Forum Moderators: Robert Charlton & goodroi
I redirected my site from non-www to www,( only the root ) on Feb 8,2006. Still I find different pages for site:domain.com and site:www.domain.com.
Is it ok if I redirect only the root or I have to redirect each and every page of my site?
When can I expect Google to recognize the redirection?
Note: All non-www pages are appearing as supplemental results.
No matter which of these factors you look at, 10 days is too quick to hope for a change. Hang in there!
>>Google hopes that the new infrastructure will give them a better handle on canonical issues altogether, including the no-www thing.
Do you think Google with the new infrastructure will consider www.domain.com and domain.com as one and the same?
Or will it respond quickly to these type of redirections?
"BigDaddy what's there in your 'bag'?" ;-)
It will take Google at least several months to drop the unwanted non-www versions of each URL. They will mostly turn into URL-only entries first, before dropping out.
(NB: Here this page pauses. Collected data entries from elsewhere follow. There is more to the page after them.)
(** C4 (as amended): on a data set, the check passes exactly when every
    required key is in it with an object that has [results] with a
    [length] that is not 0, which a non-empty list has and so has an
    object or a number; it throws only at a key that holds [undefined] or
    [null] or whose [results] is [undefined] or [null].  Whenever the
    check fails, the callback of [process] calls [next()] and does
    nothing else: it sends no response and hands no error on; whenever
    the check throws, so does the callback, which then has called nothing
    and sent nothing. *)
Theorem required_data_gates_render env self json_view status :
  (forall data,
     requiredDataPresent (requiredDatasources (page self)) (JObj data) = Ok true
     <-> forallb (has_results data) (requiredDatasources (page self)) = true)
  /\ (forall data e,
        requiredDataPresent (requiredDatasources (page self)) (JObj data)
        = Throw e ->
        exists k,
          In k (requiredDatasources (page self)) /\ has data k = true
          /\ (get data k = JUndefined \/ get data k = JNull
              \/ exists o,
                   get data k = JObj o /\ has o "results" = true
                   /\ (get o "results" = JUndefined
                       \/ get o "results" = JNull)))
  /\ (forall err data dsResponse st,
        requiredDataPresent (requiredDatasources (page self)) data = Ok false ->
        process_loaded env self json_view status err data dsResponse st
        = ([Next None], Ret tt st))
  /\ (forall err data dsResponse st e,
        requiredDataPresent (requiredDatasources (page self)) data = Throw e ->
        process_loaded env self json_view status err data dsResponse st
        = ([], Raise e st)).
Proof.
  split; [|split; [|split]].
  - intros data. unfold requiredDataPresent.
    destruct (requiredDatasources (page self)) as [|k0 ks] eqn:Er.
    + split; reflexivity.
    + rewrite every_true, forallb_forall, List.Forall_forall.
      split; intros H k Hk; apply required_present_true; now apply H.
  - intros data e. unfold requiredDataPresent.
    destruct (requiredDatasources (page self)) as [|k0 ks]; [discriminate|].
    generalize (k0 :: ks). intros l. induction l as [|k l IH]; [discriminate|].
    simpl. destruct (required_present (JObj data) k) as [[|]|e'] eqn:Ek; simpl.
    + intros H. destruct (IH H) as (k' & Hin & Hk'). exists k'. auto.
    + discriminate.
    + intros _. exists k. split; [now left|].
      now apply (required_present_throws data k e').
  - intros. now apply process_loaded_absent.
  - intros. now apply process_loaded_throws.
Qed.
A number of entries will turn into (or will re-appear as, several months after the initial drop) Supplemental Results and Google will hang on to those for two or three years. You cannot control that part at all.
Sometimes it seems to have fixed it but Google always seems to have a back up/base copy that it can revert to - the lastest PR update has split a site of mine again - the 301 was done in March last year.
Roll on Big Daddy.
Edited for spelling.
Hmm, Please get yourself a copy of WebBug and check that those URLs really do return the "301" response code.
If the non-www URL has been indexed for new pages, then it is my guess that those URLs actually return a 302 or 200, and not the required 301 status. Please check it.
So when I say 4 to 6 weeks for Google to straighten this out, I always was using a combined approach. Also, I've only worked with clients on an IIS server to resolve this problem and the IIS server has a very direct way to create the 301 redirect from within "Internet Services Manager". Fortunately, none of my Apache clients have had a no-www problem. But that also means I haven't been hands-on with htaccess solutions, and from what I hear, there are pitfalls and potential misconfigurations here, too.
One thing I'm sure of is this -- if the problem is there, then extreme technical care is essential for getting the hole plugged up. A 301 must really and always be a 301, all the urls in the base tag must be precise, and link urls throughout the site must all be accurate.
We had a couple thousand pages that got spread out over multiple vanity domains both with and without www and IP address to round out the field, we at one time had 5 copies of several hundred pages,
Our 301's went in in March of last year.
We also helped Google crawl links so it picked up the 301s.
Things were messy for a long while.
www.domain.com shows changed title and www.domain.com/index.html with old title.
Need your expert advice. Shall I redirect www.domain.com/index.html to www.domain.com/?
> Do you think Google with the new infrastructure will consider www.domain.com and domain.com as one and the same?
No, they'll never completely do this, because it would be an error. Those are two different domains, and the only way Google can tell that you want them 'to be the same' is that they see identical content most of the time when comparing pages between the two. When doing this comparison, they have to allow for the fact that you might change a page after they index it on one doamin and before they index it on the other. That's one reason that sites that rely on Google to 'figure it out' are so fragile.
As to redirecting "/index.html" to "/", yes, you should if they resolve to the same page. But it's tricky. The required method depends on your server.
Jim
RewriteCond %{HTTP_HOST}!www.sitename.eu.com
RewriteRule (.*) [sitename.eu.com...] [R=301,L]
RewriteCond %{REQUEST_URI} ^/index\.html
RewriteRule ^$ / [R=301, L]
what am I doing wrong please?
RewriteCond %{THE_REQUEST} ^[A-Z]{3,9}\ /(([^/]+/)*)index\.html\ HTTP/
RewriteRule index\.html$ http://www.example.com/%1 [R=301,L]
GET /forum/index.php?t=1302 HTTP/1.1
The shortest valid HTTP method is three characters long, and the longest is 9.